The U.S. military has disclosed that it is actively running a node on the Bitcoin network, a notable admission that brings the world’s largest blockchain a little closer to the national security conversation.
Speaking before Congress, Admiral Samuel Paparo, commander of U.S. forces in the Pacific, said the government currently has “a node on the Bitcoin network” and is using it for operational testing tied to securing and protecting networks. He also made a point of drawing a line between infrastructure participation and speculation. “We’re not mining Bitcoin,” Paparo said.
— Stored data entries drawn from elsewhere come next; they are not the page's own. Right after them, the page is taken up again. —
(** The request leaves room for the rounding in the address space. *)
Definition request_ok (a : Arena) (size al : Z) : Prop :=
  0 ≤ size < W64 ∧ (∃ k, 0 ≤ k ∧ al = 2 ^ k) ∧ base a + cap a + al ≤ W64.

Lemma checked_add_spec x y :
  checked_add x y = if decide (x + y < W64) then Some (x + y) else None.
Proof.
  unfold checked_add. destruct (Z.ltb_spec (x + y) W64); case_decide; (lia || done).
Qed.

Lemma try_reserve_spec a cur size al :
  Arena_wf a → request_ok a size al → 0 ≤ cur ≤ cap a →
  let aligned := align_up (base a + cur) al in
  try_reserve a cur size al =
    (if decide (aligned - base a + size ≤ cap a)
     then Some (aligned, aligned - base a + size) else None) ∧
  base a + cur ≤ aligned < base a + cur + al ∧ aligned mod al = 0.
Proof.
  intros ((Hb & _ & Hbc) & Hh & _) (Hs & (k & Hk & ->) & Hr) Hc aligned.
  pose proof (Z.pow_pos_nonneg 2 k ltac:(lia) Hk) as Hp.
  destruct (align_up_spec (base a + cur) k) as [Hr1 Hr2]; [lia..|].
  fold aligned in Hr1, Hr2. split; [|done].
  unfold try_reserve. rewrite (wadd_small (base a)) by (unfold is_u64; lia).
  fold aligned. cbv zeta.
  unfold wsub. rewrite wrap64_small by (unfold is_u64; lia).
  rewrite checked_add_spec, decide_True by lia. simpl.
  rewrite checked_add_spec. replace (cur + (aligned - (base a + cur)))
    with (aligned - base a) by lia.
  case_decide; simpl.
  - destruct (Z.ltb_spec (cap a) (aligned - base a + size)); case_decide; (lia || done).
  - rewrite decide_False by lia. done.
Qed.

(** ** Concurrent allocation *)

(** A region handed out and still borrowed: offset from [base], size, and the
    alignment it was asked for. *)
Record region : Type := mkRegion {
  r_off : Z;
  r_size : Z;
  r_align : Z
}.

Definition disjoint_regions (r1 r2 : region) : Prop :=
  r_off r1 + r_size r1 ≤ r_off r2 ∨ r_off r2 + r_size r2 ≤ r_off r1.

Record AState : Type := mkAState {
  arena : Arena;
  threads : list alloc_pc;
  live : list region
}.

(** Any thread may call, run a loop turn or take its result; a call that
    returns at once, as a zero-sized one does, hands out its region there and
    then. [reset] is the unsafe call whose contract is that no borrow is
    alive. *)
Inductive arena_step : AState → AState → Prop :=
| step_call s i p size al cur :
    threads s !! i = Some (ADone p) → request_ok (arena s) size al →
    alloc_start (arena s) size al = ALoop cur size al →
    arena_step s (mkAState (arena s) (<[i := ALoop cur size al]> (threads s)) (live s))
| step_call_returns s i p size al ptr :
    threads s !! i = Some (ADone p) → request_ok (arena s) size al →
    alloc_start (arena s) size al = ADone (Some ptr) →
    arena_step s (mkAState (arena s) (<[i := ADone (Some ptr)]> (threads s))
      (mkRegion (ptr - base (arena s)) size al :: live s))
| step_retry s i b cur size al a' cur' :
    threads s !! i = Some (ALoop cur size al) →
    attempt b (arena s) (ALoop cur size al) = (a', ALoop cur' size al) →
    arena_step s (mkAState a' (<[i := ALoop cur' size al]> (threads s)) (live s))
| step_exhausted s i b cur size al a' :
    threads s !! i = Some (ALoop cur size al) →
    attempt b (arena s) (ALoop cur size al) = (a', ADone None) →
    arena_step s (mkAState a' (<[i := ADone None]> (threads s)) (live s))
| step_reserve s i b cur size al a' ptr :
    threads s !! i = Some (ALoop cur size al) →
    attempt b (arena s) (ALoop cur size al) = (a', ADone (Some ptr)) →
    arena_step s (mkAState a' (<[i := ADone (Some ptr)]> (threads s))
      (mkRegion (ptr - base (arena s)) size al :: live s))
| step_release s r1 r r2 :
    live s = r1 ++ r :: r2 →
    arena_step s (mkAState (arena s) (threads s) (r1 ++ r2))
| step_reset s :
    live s = [] →
    arena_step s (mkAState (reset (arena s)) (threads s) []).

Definition arena_init (a : Arena) (n : nat) : AState :=
  mkAState a (replicate n (ADone None)) [].

Definition region_ok (a : Arena) (r : region) : Prop :=
  0 ≤ r_off r ∧ r_off r + r_size r ≤ head a ∧
  (r_size r = 0 ∧ r_off r = 0 ∨
   0 < r_size r ∧ (base a + r_off r) mod r_align r = 0).

Definition pc_ok (a : Arena) (pc : alloc_pc) : Prop :=
  match pc with
  | ADone _ => True
  | ALoop cur size al => 0 ≤ cur ≤ cap a ∧ 0 < size ∧ request_ok a size al
  end.

Record AState_inv (s : AState) : Prop := mkAInv {
  inv_wf : Arena_wf (arena s);
  inv_pcs : Forall (pc_ok (arena s)) (threads s);
  inv_regions : Forall (region_ok (arena s)) (live s);
  inv_disjoint : ForallOrdPairs disjoint_regions (live s)
}.

Lemma FOP_middle_remove {A} (R : A → A → Prop) l1 x l2 :
  ForallOrdPairs R (l1 ++ x :: l2) → ForallOrdPairs R (l1 ++ l2).
Proof.
  induction l1 as [|y l1 IH]; simpl; inversion_clear 1; [done|].
  constructor; [|by apply IH].
  rewrite Forall_app in *. destruct H0 as [? H2]. split; [done|].
  by inversion_clear H2.
Qed.

(** What one loop turn can do. *)
Lemma attempt_cases b a cur size al :
  Arena_wf a → pc_ok a (ALoop cur size al) →
  let '(a', pc') := attempt b a (ALoop cur size al) in
  (a' = a ∧ (pc' = ADone None ∨ pc' = ALoop (head a) size al)) ∨
  (∃ ptr, pc' = ADone (Some ptr) ∧ head a = cur ∧
     a' = set_head a (ptr - base a + size) ∧
     base a + cur ≤ ptr ∧ ptr mod al = 0 ∧ ptr - base a + size ≤ cap a).
Proof.
  intros Hwf (Hc & Hs & Hr). simpl.
  destruct (try_reserve_spec a cur size al Hwf Hr Hc) as (-> & Hge & Hal).
  case_decide; [|by left; split; [|left]].
  destruct (negb b && (head a =? cur)) eqn:E; [|by left; split; [|right]].
  apply andb_true_iff in E as [_ E%Z.eqb_eq].
  right. eexists. repeat (split; [done|]). split; [lia|]. by split.
Qed.

Lemma head_grows a h :
  Arena_wf a → head a ≤ h ≤ cap a →
  Arena_wf (set_head a h) ∧
  (∀ r, region_ok a r → region_ok (set_head a h) r) ∧
  (∀ pc, pc_ok a pc → pc_ok (set_head a h) pc).
Proof.
  intros (Hb & Hh & Hm) Hle. split; [|split].
  - split; [done|]. split; [simpl; lia|done].
  - intros r (H1 & H2 & H3). split; [done|]. simpl. split; [lia|done].
  - by intros [].
Qed.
Paparo’s remarks suggest the military is looking at Bitcoin less as money and more as a technical system. In separate congressional comments, he described the government’s research as focused on Bitcoin “as a computer science tool,” specifically the combination of cryptography, blockchain architecture and proof-of-work. He said those features have important cybersecurity applications beyond the asset’s economic use.
That framing matters. Running a node does not mean controlling the network or earning block rewards. A Bitcoin node simply validates and relays network data independently, helping monitor transactions and verify that the protocol is functioning as expected. The broader Bitcoin network is maintained by tens of thousands of nodes globally, and its decentralization is precisely what prevents any single party from controlling validation.
The comments came during a hearing about U.S. military posture in the Indo-Pacific, where lawmakers also touched on strategic competition with China. Paparo said Bitcoin is a “peer-to-peer, zero-trust transfer of value” and argued that anything supporting American national power is worth understanding.
The immediate significance is not that the Pentagon has become a Bitcoin buyer. It has not said that. The more interesting signal is that parts of the U.S. security establishment now appear willing to study Bitcoin’s underlying protocol as infrastructure, and not merely as a financial phenomenon sitting outside government systems.